In March, Kansas was the first state in the country to shift all K-12 schools online as the COVID-19 crisis escalated. Kendra Preston, a middle school teacher in the DeSoto School District, said the decisive action allowed educators to act with certainty as they prepared for online instruction.
“Yes, it was a challenge, but it allowed districts and teachers to come together and make a plan to move forward,” Preston said. “We were able to brainstorm and collaborate and put forth what we believe was the best plan of action for our students for an extended period of time instead of going week by week.”
One of the biggest challenges raised by moving to a completely virtual education system between March and May was the school meal programs that feed low-income students. Amber Pagan, a pre-K teacher in the Shawnee Mission School District, said schools in her district were still able to deliver that nutrition to students by doing drive-up meal pick ups.
Another problem was delivering education remotely to students who might not have access to computers or internet on demand.
Leigh Ann Rogers, an elementary education teacher in Olathe, said only about half of her students regularly attended Zoom class meetings. She said she found herself calling her students on the phone just to check in on them.
Teaching through the pandemic
Several teachers expressed a similar need to make available personal protective equipment in the public schools.
As students and teachers alike return to classrooms for some kind of in-person or hybrid education in the fall, masks, gloves and hand sanitizer will need to be made widely available, especially for students whose families might not have the resources to make or buy their own, Maria Worthington, a teacher in the Blue Valley school district, said.

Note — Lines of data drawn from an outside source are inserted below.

Lemma digits2_pos_bounds (p : positive) :
  2 ^ (Z.pos (digits2_pos p) - 1) <= Z.pos p < 2 ^ Z.pos (digits2_pos p).
Proof.
  induction p as [p IH | p IH |]; simpl digits2_pos.
  - rewrite Pos2Z.inj_succ.
    replace (Z.succ (Z.pos (digits2_pos p)) - 1) with (Z.succ (Z.pos (digits2_pos p) - 1)) by lia.
    rewrite !Z.pow_succ_r by lia. lia.
  - rewrite Pos2Z.inj_succ.
    replace (Z.succ (Z.pos (digits2_pos p)) - 1) with (Z.succ (Z.pos (digits2_pos p) - 1)) by lia.
    rewrite !Z.pow_succ_r by lia. lia.
  - simpl. lia.
Qed.

Lemma shr_record_of_loc_m (m : Z) (l : location) : shr_m (shr_record_of_loc m l) = m.
Proof. by destruct l as [|[]]. Qed.

(** Shifting to the exponent of the format keeps a positive mantissa
    positive as long as the exponent is not below [emin]. *)
Lemma shr_fexp_positive (m : positive) (e : Z) (l : location) :
  emin prec emax <= e ->
  0 < shr_m (shr_fexp prec emax (Z.pos m) e l).1 /\
  emin prec emax <= (shr_fexp prec emax (Z.pos m) e l).2.
Proof.
  intros He. unfold shr_fexp, shr, Zdigits2.
  pose proof (digits2_pos_bounds m) as [Hlo Hhi].
  set (d := Z.pos (digits2_pos m)) in *.
  destruct (fexp prec emax (d + e) - e) as [|k|k] eqn:Hk; cbn [fst snd].
  - rewrite shr_record_of_loc_m. lia.
  - rewrite iter_pos_nat, shr_iter_m by (rewrite shr_record_of_loc_m; lia).
    rewrite shr_record_of_loc_m, positive_nat_Z.
    assert (Z.pos k < d) as Hkd by (unfold fexp in Hk; lia).
    split; [|lia].
    apply Z.div_str_pos. split; [apply Z.pow_pos_nonneg; lia|].
    etrans; [|exact Hlo]. apply Z.pow_le_mono_r; lia.
  - rewrite shr_record_of_loc_m. lia.
Qed.

Lemma round_nearest_even_ge (m : Z) (l : location) : m <= round_nearest_even m l.
Proof. destruct l as [|[]]; simpl; try lia. destruct (Z.even m); lia. Qed.

Lemma binary_round_aux_nonzero (sx : bool) (m : positive) (e : Z) (l : location) :
  emin prec emax <= e ->
  match binary_round_aux prec emax sx (Z.pos m) e l with
  | S754_finite _ _ _ | S754_infinity _ => True
  | _ => False
  end.
Proof.
  intros He. unfold binary_round_aux.
  destruct (shr_fexp_positive m e l He) as [Hm1 He1].
  destruct (shr_fexp prec emax (Z.pos m) e l) as [mrs1 e1]. cbn [fst snd] in *.
  pose proof (round_nearest_even_ge (shr_m mrs1) (loc_of_shr_record mrs1)) as Hr.
  destruct (round_nearest_even (shr_m mrs1) (loc_of_shr_record mrs1)) as [|m2|m2]; try lia.
  destruct (shr_fexp_positive m2 e1 loc_Exact He1) as [Hm3 _].
  destruct (shr_fexp prec emax (Z.pos m2) e1 loc_Exact) as [mrs3 e3]. cbn [fst snd] in *.
  destruct (shr_m mrs3); try lia.
  by destruct (_ <=? _).
Qed.

Lemma binary_round_nonzero (sx : bool) (m : positive) :
  match binary_round prec emax sx m 0 with
  | S754_finite _ _ _ | S754_infinity _ => True
  | _ => False
  end.
Proof.
  unfold binary_round, shl_align.
  destruct (fexp prec emax (Z.pos (digits2_pos m) + 0) - 0) as [|k|k] eqn:Hk;
    apply binary_round_aux_nonzero; unfold fexp in *; lia.
Qed.

(** An integer converts to the float zero only if it is zero. *)
Lemma binary_normalize_eqb_zero (n : Z) :
  SFeqb (binary_normalize prec emax n 0 false) (S754_zero false) = (n =? 0).
Proof.
  destruct n as [|p|p]; simpl; [done | |].
  - pose proof (binary_round_nonzero false p) as Hnz.
    destruct (binary_round prec emax false p 0) as [|[]| |[] ? ?]; done.
  - pose proof (binary_round_nonzero true p) as Hnz.
    destruct (binary_round prec emax true p 0) as [|[]| |[] ? ?]; done.
Qed.

End FloatFacts.

Lemma Float_of_Z_eqb_zero (n : Z) : Float.eqb (Float.of_Z n) (Float.of_Z 0) = (n =? 0).
Proof. apply binary_normalize_eqb_zero; done. Qed.

(** ** Exact double arithmetic on small integers *)

Section DoubleFacts.
Import SpecFloat.

Lemma shr_1_xO (q : positive) :
  shr_1 (Build_shr_record (Z.pos q~0) false false) = Build_shr_record (Z.pos q) false false.
Proof. done. Qed.

Lemma shr_iter_exact (n : nat) (m : positive) :
  Nat.iter n shr_1 (Build_shr_record (Z.pos (Nat.iter n xO m)) false false)
  = Build_shr_record (Z.pos m) false false.
Proof.
  induction n as [|n IH]; [done|].
  rewrite Nat.iter_succ_r.
  change (Nat.iter (S n) xO m) with (xO (Nat.iter n xO m)).
  by rewrite shr_1_xO.
Qed.

Lemma pos_iter_nat {A} (f : A -> A) (x : A) (p : positive) :
  Pos.iter f x p = Nat.iter (Pos.to_nat p) f x.
Proof. exact (Pos2Nat.inj_iter p f x). Qed.

Lemma shr_exact (k m : positive) (e : Z) :
  shr (Build_shr_record (Z.pos (Pos.iter xO m k)) false false) e (Z.pos k)
  = (Build_shr_record (Z.pos m) false false, e + Z.pos k).
Proof.
  unfold shr. by rewrite iter_pos_nat, pos_iter_nat, shr_iter_exact.
Qed.

Lemma digits2_pos_shift (k : nat) (m : positive) :
  Z.pos (digits2_pos (Nat.iter k xO m)) = Z.pos (digits2_pos m) + Z.of_nat k.
Proof.
  induction k as [|k IH]; [simpl; lia|].
  change (Nat.iter (S k) xO m) with (xO (Nat.iter k xO m)).
  cbn [digits2_pos]. rewrite Pos2Z.inj_succ. lia.
Qed.

Lemma pos_shift_value (k : nat) (m : positive) :
  Z.pos (Nat.iter k xO m) = Z.pos m * 2 ^ Z.of_nat k.
Proof.
  induction k as [|k IH]; [simpl; lia|].
  rewrite Nat2Z.inj_succ, Z.pow_succ_r by lia.
  change (Nat.iter (S k) xO m) with (xO (Nat.iter k xO m)). lia.
Qed.

(** A mantissa of 53 digits at an exponent of the format is not rounded. *)
Lemma double_round_canonical (sx : bool) (m : positive) (e : Z) :
  Z.pos (digits2_pos m) = 53 -> -1074 <= e <= 971 ->
  binary_round_aux 53 1024 sx (Z.pos m) e loc_Exact = S754_finite sx m e.
Proof.
  intros Hd He. unfold binary_round_aux, shr_fexp, Zdigits2. rewrite Hd.
  replace (fexp 53 1024 (53 + e) - e) with 0 by (unfold fexp, emin; lia).
  cbn [shr shr_record_of_loc shr_m loc_of_shr_record round_nearest_even].
  unfold Zdigits2. rewrite Hd.
  replace (fexp 53 1024 (53 + e) - e) with 0 by (unfold fexp, emin; lia).
  cbn [shr shr_record_of_loc shr_m].
  destruct (Z.leb_spec e (1024 - 53)); [done|lia].
Qed.

(** The double of an integer below 2^53 holds it exactly: the mantissa is
    the integer shifted up to 53 digits. *)
Lemma Double_of_Z_exact (p : positive) :
  Z.pos p < 2 ^ 53 ->
  exists (k : nat) (m : positive),
    Double.of_Z (Z.pos p) = S754_finite false m (- Z.of_nat k) /\
    m = Nat.iter k xO p /\ Z.pos (digits2_pos m) = 53 /\ (k <= 52)%nat.
Proof.
  intros Hp. pose proof (digits2_pos_bounds p) as [Hlo Hhi].
  assert (Z.pos (digits2_pos p) <= 53) as Hd.
  { destruct (Z.le_gt_cases (Z.pos (digits2_pos p)) 53) as [?|Hgt]; [done|].
    assert (2 ^ 53 <= 2 ^ (Z.pos (digits2_pos p) - 1)) by (apply Z.pow_le_mono_r; lia).
    lia. }
  unfold Double.of_Z, Double.prec, Double.emax, binary_normalize, binary_round, shl_align.
  replace (fexp 53 1024 (Z.pos (digits2_pos p) + 0)) with (Z.pos (digits2_pos p) - 53)
    by (unfold fexp, emin; lia).
  destruct (Z.pos (digits2_pos p) - 53 - 0) as [|k|k] eqn:Hk; [|lia|].
  - exists 0%nat, p. rewrite double_round_canonical by lia.
    split; [done|]. split; [done|]. split; lia.
  - exists (Pos.to_nat k), (Nat.iter (Pos.to_nat k) xO p).
    rewrite pos_iter_nat.
    pose proof (digits2_pos_shift (Pos.to_nat k) p) as Hshift.
    rewrite positive_nat_Z in *.
    rewrite double_round_canonical by lia.
    split; [f_equal; lia|]. split; [done|]. split; lia.
Qed.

“I know a lot of people are worried about funding, but this is all grounded in health expertise, and how do we couple our knowledge of the health recommendations with access to protection,” Worthington said.
If online instruction is to continue in some capacity, a path that Gov. Kelly said isn’t off the table, issues with access to technology and the internet will persist. But it’s not just students who struggled, Jonathan Eshnaur, a special education teacher in Olathe said.
“One thing that I think that we need to take into account is providing training for teachers,” Eshnaur said. “I was never prepared to teach from home from a computer.”
What the coming academic year will look like in Kansas remains uncertain, Kelly said. However, one thing is for sure — Kelly said she “pledges” to properly fund education in Kansas.
“I’ve asked the budget office to, sort of, as much as possible keep our hands off of things that contribute to the infrastructure of this very state, and I consider our public school system one of the most important parts of our infrastructure,” Kelly said. “So we will do everything that we can to protect that because we will come out of this … and when we get to that point, I don’t want our state to be in the same situation it was when I came into office.”